Dejan Raičković

Personal information
- Date of birth: 27 October 1967 (age 58)
- Place of birth: Titograd, SFR Yugoslavia
- Height: 1.85 m (6 ft 1 in)
- Position: Defender

Youth career
- 1983–1984: Crvena Stijena

Senior career*
- Years: Team / Apps / (Gls)
- 1984–1992: FK Sarajevo / 123 / (3)
- 1992–1994: Hannover 96 / 57 / (3)
- 1994–1997: Carl Zeiss Jena / 58 / (3)
- 1997–2000: Tennis Borussia Berlin / 53 / (3)
- 2000–2001: Carl Zeiss Jena / 20 / (1)
- 2001–2004: Rot-Weiß Oberhausen / 69 / (0)
- 2004–2005: Tennis Borussia Berlin / 24 / (1)
- Total:  / 391 / (13)

Managerial career
- 2001: Berliner AK 07
- 2006–2007: Tennis Borussia Berlin
- 2008: Spandauer SV

= Dejan Raičković =

Montenegrin footballer (born 1967)

Dejan Raičković (born 27 October 1967 in Titograd, SFR Yugoslavia) is a Montenegrin football manager and former player.

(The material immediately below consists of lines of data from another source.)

Lemma slot_taken_other srv i fs : other_slots i srv (slot_taken srv i <| sv_fs := fs |>).
Proof.
  intros j Hj. assert (Hne : fdva i <> fdva j) by (intros E; by apply Hj, eq_sym, fdva_inj).
  change (opentab (slot_taken srv i <| sv_fs := fs |>)) with (opentab (slot_taken srv i)).
  change (fdpages (slot_taken srv i <| sv_fs := fs |>)) with (fdpages (slot_taken srv i)).
  change (refs (slot_taken srv i <| sv_fs := fs |>)) with (refs (slot_taken srv i)).
  unfold slot_taken. cbn [opentab fdpages refs].
  rewrite mappings_insert, decide_False, !lookup_total_insert_ne by (done || by apply not_eq_sym). done.
Qed.

(** The request page of [open]. *)
Definition open_req (buf : memory) (path : list Z) (mode : Z) : memory := st32 (stbytes buf 0 (path ++ [0])) MAXPATHLEN mode.

Lemma open_req_path buf path mode : Forall (fun c => 0 < c < 256) path -> Z.of_nat (length path) < MAXPATHLEN ->
  req_path (open_req buf path mode) = path.
Proof.
  intros Hp Hl. unfold req_path, open_req. apply path_at_stbytes; [exact Hp | unfold MAXPATHLEN in *; lia|].
  intros i c Hi. pose proof (lookup_lt_Some _ _ _ Hi) as Hlt. rewrite length_app in Hlt. cbn [length] in Hlt.
  rewrite ld8_st32. rewrite (proj2 (Z.leb_gt MAXPATHLEN _)) by lia. cbn [andb].
  rewrite (ld8_stbytes_in buf 0 _ i c Hi). apply Z.mod_small.
  apply lookup_app_Some in Hi as [Hi | [_ Hi]].
  - pose proof (proj1 (Forall_lookup _ _) Hp i c Hi) as Hc. cbv beta in Hc. lia.
  - destruct (i - length path)%nat; [|done]. injection Hi as <-. done.
Qed.

Lemma fsipc_page type dst s srv0 r p perm srv : server s <| fsreq := fsipcbuf s |> = srv0 -> dst <> 0 -> fdmap s !! dst = None ->
  serve_one type (Z.lor (Z.lor PTE_P PTE_W) PTE_U) srv0 = Ok (Some (r, Some p, perm)) srv ->
  fsipc type dst s = Ok (s32 r) (mkCl (srv <| refs := <[p := mappings (refs srv) p + 1]> (refs srv) |>) (<[dst := p]> (fdmap s)) (fsreq srv)).
Proof.
  intros <- Hd Hm R. unfold fsipc. rewrite R, (proj2 (Z.eqb_neq dst 0) Hd). unfold map_fd, unmap_fd. rewrite ubind_assoc. ub.
  change (fdmap (s <| server := srv |> <| fsipcbuf := fsreq srv |>)) with (fdmap s). rewrite Hm. ub. done.
Qed.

Raičković in his playing career represented FK Sarajevo, Hannover 96, Carl Zeiss Jena, Rot-Weiß Oberhausen and Tennis Borussia Berlin and played 208 games in the 2. Bundesliga.

After leaving Carl Zeiss Jena, from July to September 2001 Raičković managed Berliner AK 07. He then continued his playing career in Rot-Weiß Oberhausen.